= Problem =
Scan the material below for the word "ReqPut", then copy every line in which it appears.

*** Data for the task ***

(** The answers of the operations, by their effect. *)
Lemma put_answer_at k args : let r := (Kvraft.DoOp (Kvraft.ReqPut args) (kv_at ops k)).2 in
  (r = Kvraft.RepPut (mkPutReply OK) <-> version_of (kv_at ops k) (pa_Key args) = pa_Version args) /\
  (r <> Kvraft.RepPut (mkPutReply OK) -> (Kvraft.DoOp (Kvraft.ReqPut args) (kv_at ops k)).1 = kv_at ops k).
Proof.
  rewrite DoOp_Put. cbn [fst snd].
  pose proof (Put_spec args (kv_at ops k)) as (_ & He & _).
  pose proof (put_ok_version (svc := kvsrv_service) args (kv_at ops k)) as Hv.
  change (svc_put args (kv_at ops k)) with (Kvsrv.Put args (kv_at ops k)) in Hv.
  split.
  - rewrite <- Hv. destruct (Kvsrv.Put args (kv_at ops k)).2 as [e]. simpl. split; congruence.
  - intros Hr. unfold Kvsrv.Put in *. destruct (kv_at ops k !! pa_Key args) as [v|]; case_decide; try done;
      by destruct Hr.
Qed.
End Order.

Section Linear.
Context `{!Codec kv_map} `{!Codec (RaftState KvOp)}.
Context (n : Z) (cmd_of : Z -> Kvraft.Req) (srvs : list string) (w : World) (ops : list KvOp).
Context (I : world_inv n cmd_of srvs w).
Context (L : linearized (sm := kv_machine) ∅ (history (w_sys w)) ops).
Notation t := (w_trace w).

Lemma run_kv l kv : RsmCluster.run (sm := kv_machine) kv l =
  Ok (foldl (fun kv op => (Kvraft.DoOp (Rsm.Command_ op) kv).1) kv l).
Proof. revert kv. induction l as [|op l IH]; intros kv; [done |]. simpl. by rewrite <- IH. Qed.

Lemma place_once k k' op : ops !! k = Some op -> ops !! k' = Some op -> k = k'.
Proof.
  intros H H'. pose proof (lin_once _ _ _ L) as Hnd. rewrite NoDup_alt in Hnd.
  apply (Hnd k k' (Id_ op)); by rewrite list_lookup_fmap, ?H, ?H'.
Qed.

Lemma op_sent op : op ∈ ops -> exists c o sid i index l, Sent c o sid i ∈ t /\
  Sys (Invoked sid op index l) ∈ t /\ Rsm.Command_ op = req_of o /\ CInvoke c o ∈ t.
Proof.
  intros H. destruct (lin_invoked _ _ _ L op H) as (sid & index & Hi).
  apply (in_history w) in Hi; [| apply I].
  destruct (invoked_sent _ (wi_trace _ _ _ _ I) _ _ _ _ Hi) as (c & o & i & Hs & Ho & Hc).
  by exists c, o, sid, i, index, true.
Qed.

Lemma ops_in_range op args : op ∈ ops -> Rsm.Command_ op = Kvraft.ReqPut args -> 0 <= pa_Version args < 2 ^ 64 - 1.
Proof.
  intros H Ha. destruct (op_sent op H) as (c & o & sid & i & index & l & _ & _ & Ho & Hc).
  destruct (ok_trace_in _ _ (wi_trace _ _ _ _ I) Hc) as (t2 & t1 & _ & Hr & _).
  rewrite Ha in Ho. destruct o; [done |]. by injection Ho as ->.
Qed.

*** End of Data for the task ***

= Result of this exercise =
Lemma put_answer_at k args : let r := (Kvraft.DoOp (Kvraft.ReqPut args) (kv_at ops k)).2 in
  (r <> Kvraft.RepPut (mkPutReply OK) -> (Kvraft.DoOp (Kvraft.ReqPut args) (kv_at ops k)).1 = kv_at ops k).
Lemma ops_in_range op args : op ∈ ops -> Rsm.Command_ op = Kvraft.ReqPut args -> 0 <= pa_Version args < 2 ^ 64 - 1.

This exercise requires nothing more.